L'intimée présente les demandes suivantes au dispositif de ses dernières conclusions du 2 juin 2022, contenant appel incident :

'CONFIRMER partiellement le jugement du Conseil de prud'hommes d'Orange en ce qu'il a :

« DEBOUTÉ Madame [M] [O] de l'ensemble de ses demandes

CONDAMNÉ Madame [M] [O] à payer à la SAS VALDIS la somme de 500 € au titre des dispositions de l'article 700 du Code de Procédure Civile

CONDAMNÉ Madame [M] [O] aux entiers dépens de l'instance »

'INFIRMER partiellement le jugement du Conseil de prud'hommes d'Orange en ce qu'il a débouté la SAS VALDIS de sa demande de condamner Madame [O] à verser la somme de 3.382,60 euros bruts au titre l'indemnité compensatrice de préavis de démission non effectuée au profit de la société VALDIS.
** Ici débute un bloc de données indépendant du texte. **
Lemma dispatch_spec frame n :
  wp (dispatch frame) (fun _ n' => tcp_same (tcp n') (tcp_frame frame (tcp n)) /\
    (net_ok n -> bytes frame -> net_ok n')) n.
Proof.
  unfold dispatch. wp_steps. set (n0 := with_counters _ _ _ n).
  assert (H0 : net_ok n -> net_ok n0).
  { intros []. split; try done. cbn. pose proof (wrap_bound 64 (received_packets n + 1)). lia. }
  assert (Hno : swap16 (field 12 2 frame) <> ETHERTYPE_IPV4 \/ Z.of_nat (length frame) < 14 -> tcp_frame frame (tcp n) = tcp n).
  { intros H. unfold tcp_frame, tcp_packet. cbv zeta. destruct H as [H|H].
    - by rewrite (proj2 (Z.eqb_neq _ _) H), andb_false_r.
    - by rewrite (proj2 (Z.leb_gt 34 _)) by lia. }
  case_if as E0; [apply wp_ret; rewrite Hno by (unfold ETHERNET_SIZE in *; lia); by split; auto|]. cbv zeta.
  destruct (Z.eqb_spec (swap16 (field 12 2 frame)) ETHERTYPE_ARP) as [E1|E1].
  { rewrite Hno by (left; by rewrite E1). wp_call handle_arp_spec. intros _ n' [Ht Hok]. rewrite Ht. by split; auto. }
  destruct (Z.eqb_spec (swap16 (field 12 2 frame)) ETHERTYPE_IPV4) as [E2|E2].
  - wp_call handle_ipv4_spec; [done|]. intros _ n' [Ht Hok]. by split; auto.
  - apply wp_ret. rewrite Hno by auto. by split; auto.
Qed.

Lemma with_nic_ok a n : nic_ok a -> net_ok n -> net_ok (with_nic a n).
Proof. intros Ha []. by split. Qed.

Lemma net_poll_loop_ok budget n : net_ok n -> wp (poll_loop budget) (fun _ n' => net_ok n') n.
Proof.
  revert n. induction budget as [|budget IH]; intros n Hn; cbn [poll_loop]; [by apply wp_ret|].
  wp_step. unfold wp at 1. pose proof (nic_receive_ok 2048 (nic n) (no_nic n Hn) ltac:(lia)) as (Ha & _ & Hf).
  destruct (nic_receive 2048 (nic n)) as [received a]. cbn [fst snd] in *.
  pose proof (with_nic_ok a n Ha Hn) as Hn'. destruct received as [[|b frame]|]; [by apply wp_ret| |by apply wp_ret].
  destruct (Hf _ eq_refl) as [Hb _]. wp_step. wp_call dispatch_spec. intros _ n2 [_ Hok]. by apply IH, Hok.
Qed.

Lemma network_poll_ok n : net_ok n -> wp network_poll (fun _ n' => net_ok n') n.
Proof.
  intros Hn. unfold network_poll. wp_steps. case_if as E; [by apply wp_ret|]. wp_step. wp_call net_poll_loop_ok; [done|].
  intros _ n1 Hn1. wp_steps. case_if as E2; [|by apply wp_ret]. wp_call send_arp_request_ok; [done|]. by intros _ n2 [].
Qed.

Lemma network_init_ok n : net_ok n -> wp network_init (fun _ n' => net_ok n') n.
Proof.
  intros Hn. unfold network_init. wp_step. unfold wp at 1. pose proof (nic_init_ok (nic n) (no_nic n Hn)) as Ha.
  destruct (nic_init (nic n)) as [ready a]. cbn [fst snd] in *. pose proof (nic_mac_length a Ha) as [Hm1 Hm2].
  destruct Hn as [? ? ? ? ? ? [] ?]. destruct ready; cbn [negb]; wp_steps.
  - status. intros _ n1 (_ & _ & Hok). wp_step. wp_call send_arp_request_ok.
    2:{ intros _ n2 [? _]. by apply wp_ret. }
    apply Hok. split; cbn; try done.
    split; [by rewrite length_take, Hm1|by apply bytes_take].
  - status. intros _ n1 (_ & _ & Hok). apply wp_ret, Hok. split; cbn; try done.
Qed.

Lemma network_send_udp_ok ip port data n :
  0 <= ip < 2 ^ 32 -> bytes data -> net_ok n ->
  wp (network_send_udp ip port data) (fun _ n' => net_ok n' /\ tcp n' = tcp n) n.
Proof.
  intros Hip Hb Hn. unfold network_send_udp. wp_steps. unfold id. case_if as E; [by apply wp_ret|].
  unfold next_identifier. wp_steps. wp_call transmit_spec. intros ok n' (_ & Ht & _ & _ & _ & _ & Hok).
  split; [|done]. pose proof Hn as [? ? Hm Hg ? ? ? ?]. apply Hok.
  - split; try done. cbn. pose proof (wrap_bound 16 (ip_identifier n + 1)). pose proof (wrap_bound 16 (udp_source_port n + 1)).
    lia.
  - set (udp := mkUdp _ _ _ _). assert (Hl : length (encode_udp udp ++ data) = (8 + length data)%nat).
    { unfold encode_udp. by rewrite !length_app, !length_le. }
    apply orb_false_iff in E as [_ E]. rewrite ip_header_seal. apply ipv4_frame_ok; try done.
    + by apply ip_template_fields.
    + cbn [total_length ip_template]. f_equal. rewrite Hl. unfold IP_SIZE, UDP_SIZE. rewrite wrap_small; lia.
    + apply bytes_app. split; [|done]. unfold encode_udp. rewrite !bytes_app. auto with nova.
    + rewrite Hl. lia.
    + by left.
Qed.

Lemma network_tcp_connect_ok ip port n :
  0 <= ip < 2 ^ 32 -> 0 <= port < 2 ^ 16 -> net_ok n -> wp (network_tcp_connect ip port) (fun _ n' => net_ok n') n.
Proof.
  intros Hip Hport Hn. unfold network_tcp_connect. wp_steps. unfold id. case_if as E; [by apply wp_ret|]. wp_steps.
  apply orb_false_iff in E as [E E3]. apply orb_false_iff in E as [E1 E2]. bool_hyps. status. intros _ n1 (_ & _ & Hok1).
  wp_step. wp_call send_tcp_segment_spec. intros ok n2 (_ & _ & _ & Hok2 & _).
  assert (Hn2 : net_ok n2).
  { apply Hok2; [|constructor]. apply Hok1. destruct Hn as [? ? ? ? ? ? [] ?]. split; try done. cbn.
    split; cbn; try done; try lia.
    pose proof (wrap_bound 32 (scheduler_ticks n)). pose proof (Z.lxor_nonneg (u32 (scheduler_ticks n)) 0x4E4F5641).
    split; [lia|]. apply Z.log2_lt_cancel. eapply Z.le_lt_trans; [apply Z.log2_lxor; lia|].
    change (Z.log2 (2 ^ 32)) with 32. apply Z.max_lub_lt; [|by vm_compute].
    destruct (decide (u32 (scheduler_ticks n) = 0)) as [->|]; [by vm_compute|]. apply Z.log2_lt_pow2; lia. }
  destruct ok; cbn [negb]; wp_steps; [done|]. by apply net_ok_closed.
Qed.

(** Reading takes bytes off the front of the buffer. *)
Lemma network_tcp_receive_spec capacity (n : Net) :
  0 <= capacity -> tcp_ok (tcp n) ->
  wp (network_tcp_receive capacity) (fun r n' =>
    r = take (Z.to_nat capacity) (buffered (tcp n)) /\ buffered (tcp n') = drop (Z.to_nat capacity) (buffered (tcp n)) /\
    tcp_ok (tcp n') /\ tcp_receive_size (tcp n') <= tcp_receive_size (tcp n) /\
    (exists b s, n' = with_tcp (with_received b s) n)) n.
Proof.
  intros Hc Ht. unfold network_tcp_receive. wp_steps. pose proof Ht as [? ? ? ? ? [Hl Hb] Hs].
  assert (Hlen : length (buffered (tcp n)) = Z.to_nat (tcp_receive_size (tcp n))) by (unfold buffered; rewrite length_take; lia).
  destruct (Z.eqb_spec capacity 0) as [E0|E0]; cbn [orb].
  { apply wp_ret. subst. rewrite take_0, drop_0. split_and!; try done. destruct n as [? ? ? ? ? ? ? ? ? ? ? ? ? []]. by eexists _, _. }
  destruct (Z.eqb_spec (tcp_receive_size (tcp n)) 0) as [E1|E1].
  { apply wp_ret. unfold buffered. rewrite E1. cbn [Z.to_nat]. rewrite take_0, take_nil, drop_nil. split_and!; try done.
    destruct n as [? ? ? ? ? ? ? ? ? ? ? ? ? []]. by eexists _, _. }
  set (copied := if _ <? _ then _ else _).
  assert (Hcp : copied = Z.min (tcp_receive_size (tcp n)) capacity) by (unfold copied; case_if as E; lia).
  wp_steps. set (rest := slice _ _ _).
  assert (Hr : rest = drop (Z.to_nat capacity) (buffered (tcp n))).
  { unfold rest, slice, buffered. rewrite Hcp, skipn_firstn_comm.
    destruct (Z.min_spec (tcp_receive_size (tcp n)) capacity) as [[? ->]|[? ->]]; [|f_equal; lia].
    replace (Z.to_nat (tcp_receive_size (tcp n) - tcp_receive_size (tcp n))) with 0%nat by lia.
    by replace (Z.to_nat (tcp_receive_size (tcp n)) - Z.to_nat capacity)%nat with 0%nat by lia. }
  assert (Hrl : length rest = Z.to_nat (tcp_receive_size (tcp n) - copied)) by (rewrite Hr, length_drop, Hlen; lia).
  assert (Hbb : bytes rest) by (by apply bytes_slice). rewrite <- Hr. split_and!.
  - unfold buffered. rewrite take_take, Hcp. f_equal. lia.
  - unfold buffered, blit. cbn. rewrite wrap_small by lia. rewrite take_0, app_nil_l. by rewrite take_app_length' by lia.
  - split; try done; cbn; [|rewrite wrap_small; lia]. rewrite length_blit by lia. split; [done|by apply bytes_blit].
  - cbn. rewrite wrap_small; lia.
  - by eexists _, _.
Qed.

Lemma network_tcp_receive_ok capacity n :
  0 <= capacity -> net_ok n -> wp (network_tcp_receive capacity) (fun _ n' => net_ok n') n.
Proof.
  intros Hc Hn. wp_call network_tcp_receive_spec; [done|apply Hn|]. intros r n' (_ & _ & Ht & _ & b & s & ->).
  by apply net_ok_tcp.
Qed.

(** ** Reachable states *)

(** The file-scope variables at boot: all zero. *)
Definition net_zero (a : N) (ticks : Z) : Net :=
  mkNetwork a [] ticks (replicate 6 0) (replicate 6 0) false false 0 0 0 0 0 (replicate 48 0)
    (mkTcp TCP_CLOSED 0 0 0 0 0 (replicate (Z.to_nat 8192) 0) 0).

(** Everything the kernel can do to the stack, with an adapter that delivers any
    frames it likes. *)
Inductive net_reach : Net -> Prop :=
| reach_boot a ticks : nic_ok a -> net_reach (net_zero a ticks)
| reach_tick n ticks : net_reach n ->
    net_reach (mkNetwork (nic n) (wire n) ticks (local_mac n) (gateway_mac n) (adapter_ready n) (gateway_ready n)
      (sent_packets n) (received_packets n) (last_arp_tick n) (ip_identifier n) (udp_source_port n) (status_text n) (tcp n))
| reach_network_init n : net_reach n -> net_reach (network_init n).2
| reach_poll n : net_reach n -> net_reach (network_poll n).2
| reach_udp n ip port data : net_reach n -> 0 <= ip < 2 ^ 32 -> bytes data -> net_reach (network_send_udp ip port data n).2
| reach_connect n ip port : net_reach n -> 0 <= ip < 2 ^ 32 -> 0 <= port < 2 ^ 16 ->
    net_reach (network_tcp_connect ip port n).2
| reach_send n data : net_reach n -> bytes data -> net_reach (network_tcp_send data n).2
| reach_receive n capacity : net_reach n -> 0 <= capacity -> net_reach (network_tcp_receive capacity n).2.

Lemma net_zero_ok a ticks : nic_ok a -> net_ok (net_zero a ticks).
Proof.
  intros Ha. assert (Hb : forall k, bytes (replicate k 0)) by (intros; apply bytes_zeroes). split.
  - done.
  - constructor.
  - split; [done|apply Hb].
  - split; [done|apply Hb].
  - split_and!; [done|apply Hb|]. vm_compute. lia.
  - cbn. lia.
  - split; cbn [tcp net_zero tcp_destination_ip tcp_destination_port tcp_local_port tcp_local_sequence
      tcp_remote_sequence tcp_receive_buffer tcp_receive_size]; try done.
  - done.
Qed.

Lemma net_reach_ok n : net_reach n -> net_ok n.
Proof.
  induction 1 as [a ticks Ha|n ticks _ IH|n _ IH|n _ IH|n ip port data _ IH Hi Hb|n ip port _ IH Hi Hp|n data _ IH Hb|n c _ IH Hc].
  - by apply net_zero_ok.
  - by destruct IH.
  - by apply network_init_ok.
  - by apply network_poll_ok.
  - by apply network_send_udp_ok.
  - by apply network_tcp_connect_ok.
  - by apply network_tcp_send_spec.
  - by apply network_tcp_receive_ok.
Qed.

End network.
Par conséquent, statuer de nouveau :

JUGER que la société VALDIS n'as pas imposé à Madame [O] une modification de son contrat de travail mais lui a fait une simple proposition de changement de poste ;

JUGER que la société VALDIS n'a pas contrevenu à son obligation de sécurité à l'égard de Madame [O] ;

JUGER que Madame [O] n'a pas réalisé d'heures supplémentaires ;

JUGER que la société VALDIS n'a pas commis de travail dissimulé concernant Madame [O] ;

JUGER que la société VALDIS n'a pas entravé l'exécution du mandat d'élu de Madame [O] ;

JUGER que Madame [O] n'apporte aucune preuve sur les manquements graves rendant impossible son maintien au sein de la société VALDIS ;

Ainsi,

JUGER que la société VALDIS n'a pas commis de manquements graves rendant impossible le maintien de Madame [O] au sein de sa structure ;

JUGER que la prise d'acte du contrat de travail du 22 mai 2019 à l'initiative de Madame [O] produit les effets d'une démission ;

REJETER Madame [O] de l'ensemble de ses demandes, fins et prétentions.

A titre reconventionnel,

CONDAMNER Madame [O] à verser la somme de 3.382,60 euros bruts au titre l'indemnité compensatrice de préavis de démission non effectuée au profit de la société VALDIS.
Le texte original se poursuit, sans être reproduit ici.